Data provided →
:::

(** X6: adding a tree that is not yet a child and does not hold the
    container, then removing it by its address, returns; the container's
    child sequence is what it was, the added tree is released (the
    container owned it), and every other object and the output are as
    before. *)
Theorem add_then_remove fuel s C children n :
  heap s !! C = Some (CompoundGraphic children) →
  n ∉ children →
  tree_at fuel (heap s) n → n ≠ C → ¬ under (heap s) n C →
  ∃ s', (add C n ;;; remove fuel C n) s = Returned tt s'
    ∧ heap s' !! C = Some (CompoundGraphic children)
    ∧ (∀ q, q = n ∨ under (heap s) n q → heap s' !! q = None)
    ∧ (∀ q, q ≠ n → ¬ under (heap s) n q → heap s' !! q = heap s !! q)
    ∧ cout s' = cout s.
Proof.
  intros HC Hn (ln & Hln & Hnd) HnC Hnu.
  assert ((add C n ;;; remove fuel C n) s
          = Returned tt (set_heap (delete_all ln (heap s)) s)) as Hrun.
  { rewrite (bind_Returned _ _ _ _ _ (add_container _ _ _ n HC)).
    unfold remove.
    erewrite bind_Returned
      by (apply deref_live; simpl; apply lookup_insert_eq).
    cbv beta iota.
    rewrite (find_child_app _ _ [] Hn). unfold bind at 1. unfold store.
    simpl. rewrite insert_insert_eq, app_nil_r, (insert_id _ _ _ HC).
    rewrite (destroy_listing _ _ _ ln) by done. done. }
  eexists. split; [exact Hrun|]. simpl.
  assert (∀ q, q ≠ n → ¬ under (heap s) n q
               → delete_all ln (heap s) !! q = heap s !! q) as Hrest.
  { intros q. by apply (lookup_delete_listing _ _ _ _ _ _ Hln). }
  split_and!; [|intros q; by apply (lookup_delete_listing _ _ _ _ _ _ Hln)
              |done|done].
  rewrite Hrest; [done| |done]. by intros ->.
Qed.

Lemma add_then_remove_witness :
  let s := mkState (<[1%positive := CompoundGraphic [2%positive]]>
                      (<[2%positive := Dot 10 20]>
                         (<[3%positive := CompoundGraphic [4%positive]]>
                            (<[4%positive := Circle 5 5 3]> ∅)))) "" in
  ∃ s', (add 1 3 ;;; remove 2 1 3) s = Returned tt s'
    ∧ heap s' !! 1%positive = Some (CompoundGraphic [2%positive])
    ∧ (∀ q, q = 3%positive ∨ under (heap s) 3 q → heap s' !! q = None)
    ∧ (∀ q, q ≠ 3%positive → ¬ under (heap s) 3 q
         → heap s' !! q = heap s !! q)
    ∧ cout s' = cout s.
Proof.
  intros s. apply (add_then_remove 2 s 1%positive [2%positive] 3%positive).
  - reflexivity.
  - compute_done.
  - exists [3; 4]%positive. split; [vm_compute; reflexivity|compute_done].
  - done.
  - apply (not_under_listing 2 _ _ [3; 4]%positive).
    + vm_compute. reflexivity.
    + compute_done.
Defined.

(** X7: nothing guards against handing the same leaf to [add] twice.  The
    container then lists it twice; the first [remove] erases one entry and
    deletes the leaf, leaving the other entry dangling; a second [remove]
    finds that entry and deletes the dead object again, where on a tree it
    would have changed nothing. *)
Theorem double_insertion_double_deletes fuel s C children n o :
  heap s !! C = Some (CompoundGraphic children) →
  n ∉ children →
  heap s !! n = Some o → is_leaf o = true →
  ∃ s2 s3,
    (add C n ;;; add C n) s = Returned tt s2
    ∧ heap s2 !! C = Some (CompoundGraphic (children ++ [n; n]))
    ∧ remove (S fuel) C n s2 = Returned tt s3
    ∧ heap s3 !! C = Some (CompoundGraphic (children ++ [n]))
    ∧ heap s3 !! n = None
    ∧ remove (S fuel) C n s3 = Dangling.
Proof.
  intros HC Hn Ho Hleaf.
  assert (n ≠ C) as HnC by (intros ->; rewrite HC in Ho; by simplify_eq).
  assert (∀ fuel' (s1 : state) o1, heap s1 !! n = Some o1 → is_leaf o1 = true →
            destroy (S fuel') n s1
            = Returned tt (set_heap (delete n (heap s1)) s1)) as Hdel.
  { intros fuel' s1 o1 Ho1 Hl1. rewrite destroy_unfold.
    rewrite (bind_Returned _ _ _ _ _ (deref_live _ _ _ Ho1)).
    by destruct o1. }
  eexists _, _. split_and!.
  - rewrite (bind_Returned _ _ _ _ _ (add_container _ _ _ n HC)).
    apply add_container. simpl. apply lookup_insert_eq.
  - simpl. by rewrite lookup_insert_eq, <- app_assoc.
  - unfold remove.
    erewrite bind_Returned
      by (apply deref_live; simpl; apply lookup_insert_eq).
    cbv beta iota. rewrite <- app_assoc. change ([n] ++ [n]) with (n :: [n]).
    rewrite (find_child_app _ _ [n] Hn). unfold bind at 1. unfold store.
    erewrite Hdel; [done| |exact Hleaf].
    simpl. by rewrite !lookup_insert_ne.
  - simpl. rewrite lookup_delete_ne by done. by rewrite lookup_insert_eq.
  - simpl. by rewrite lookup_delete_eq.
  - unfold remove.
    erewrite bind_Returned.
    2:{ apply deref_live. simpl. rewrite lookup_delete_ne by done.
        apply lookup_insert_eq. }
    cbv beta iota.
    rewrite (find_child_app _ _ [] Hn). unfold bind at 1. unfold store.
    rewrite destroy_unfold. unfold bind, deref. simpl.
    rewrite lookup_insert_ne by done. by rewrite lookup_delete_eq.
Qed.

Lemma double_insertion_double_deletes_witness :
  let s := mkState (<[1%positive := CompoundGraphic [2%positive]]>
                      (<[2%positive := Dot 10 20]>
                         (<[3%positive := Circle 5 5 3]> ∅))) "" in
  ∃ s2 s3,
    (add 1 3 ;;; add 1 3) s = Returned tt s2
    ∧ heap s2 !! 1%positive
      = Some (CompoundGraphic ([2%positive] ++ [3%positive; 3%positive]))
    ∧ remove 1 1 3 s2 = Returned tt s3
    ∧ heap s3 !! 1%positive
      = Some (CompoundGraphic ([2%positive] ++ [3%positive]))
    ∧ heap s3 !! 3%positive = None
    ∧ remove 1 1 3 s3 = Dangling.
Proof.
  intros s.
  apply (double_insertion_double_deletes 0 s 1%positive [2%positive]
           3%positive (Circle 5 5 3)).
  - reflexivity.
  - compute_done.
  - reflexivity.
  - reflexivity.
Defined.

(** ** What [remove] leaves behind *)

Lemma listing_transfer fuel (h h' : gmap positive Graphic) children ls :
  Forall2 (fun c lc => nodes fuel h c = Some lc) children ls →
  (∀ q, q ∈ mjoin ls → h' !! q = h !! q) →
  Forall2 (fun c lc => nodes fuel h' c = Some lc) children ls.
Proof.
  induction 1 as [|c lc cs ls Hc Hcs IH]; intros Hag; [constructor|].
  change (mjoin (lc :: ls)) with (lc ++ mjoin ls) in Hag. constructor.
  - apply (nodes_shape _ _ _ _ _ Hc). intros q Hq.
    rewrite Hag; [done|]. apply elem_of_app. by left.
  - apply IH. intros q Hq. apply Hag, elem_of_app. by right.
Qed.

:::

What to work on → Look above for the line with "intros HC Hn Ho Hleaf." and the line with "3 s2 = Returned tt s3"; transcribe both and all lines in between, exactly, and nothing else.

Answer below →
  intros HC Hn Ho Hleaf.
  assert (n ≠ C) as HnC by (intros ->; rewrite HC in Ho; by simplify_eq).
  assert (∀ fuel' (s1 : state) o1, heap s1 !! n = Some o1 → is_leaf o1 = true →
            destroy (S fuel') n s1
            = Returned tt (set_heap (delete n (heap s1)) s1)) as Hdel.
  { intros fuel' s1 o1 Ho1 Hl1. rewrite destroy_unfold.
    rewrite (bind_Returned _ _ _ _ _ (deref_live _ _ _ Ho1)).
    by destruct o1. }
  eexists _, _. split_and!.
  - rewrite (bind_Returned _ _ _ _ _ (add_container _ _ _ n HC)).
    apply add_container. simpl. apply lookup_insert_eq.
  - simpl. by rewrite lookup_insert_eq, <- app_assoc.
  - unfold remove.
    erewrite bind_Returned
      by (apply deref_live; simpl; apply lookup_insert_eq).
    cbv beta iota. rewrite <- app_assoc. change ([n] ++ [n]) with (n :: [n]).
    rewrite (find_child_app _ _ [n] Hn). unfold bind at 1. unfold store.
    erewrite Hdel; [done| |exact Hleaf].
    simpl. by rewrite !lookup_insert_ne.
  - simpl. rewrite lookup_delete_ne by done. by rewrite lookup_insert_eq.
  - simpl. by rewrite lookup_delete_eq.
  - unfold remove.
    erewrite bind_Returned.
    2:{ apply deref_live. simpl. rewrite lookup_delete_ne by done.
        apply lookup_insert_eq. }
    cbv beta iota.
    rewrite (find_child_app _ _ [] Hn). unfold bind at 1. unfold store.
    rewrite destroy_unfold. unfold bind, deref. simpl.
    rewrite lookup_insert_ne by done. by rewrite lookup_delete_eq.
Qed.

Lemma double_insertion_double_deletes_witness :
  let s := mkState (<[1%positive := CompoundGraphic [2%positive]]>
                      (<[2%positive := Dot 10 20]>
                         (<[3%positive := Circle 5 5 3]> ∅))) "" in
  ∃ s2 s3,
    (add 1 3 ;;; add 1 3) s = Returned tt s2
    ∧ heap s2 !! 1%positive
      = Some (CompoundGraphic ([2%positive] ++ [3%positive; 3%positive]))
    ∧ remove 1 1 3 s2 = Returned tt s3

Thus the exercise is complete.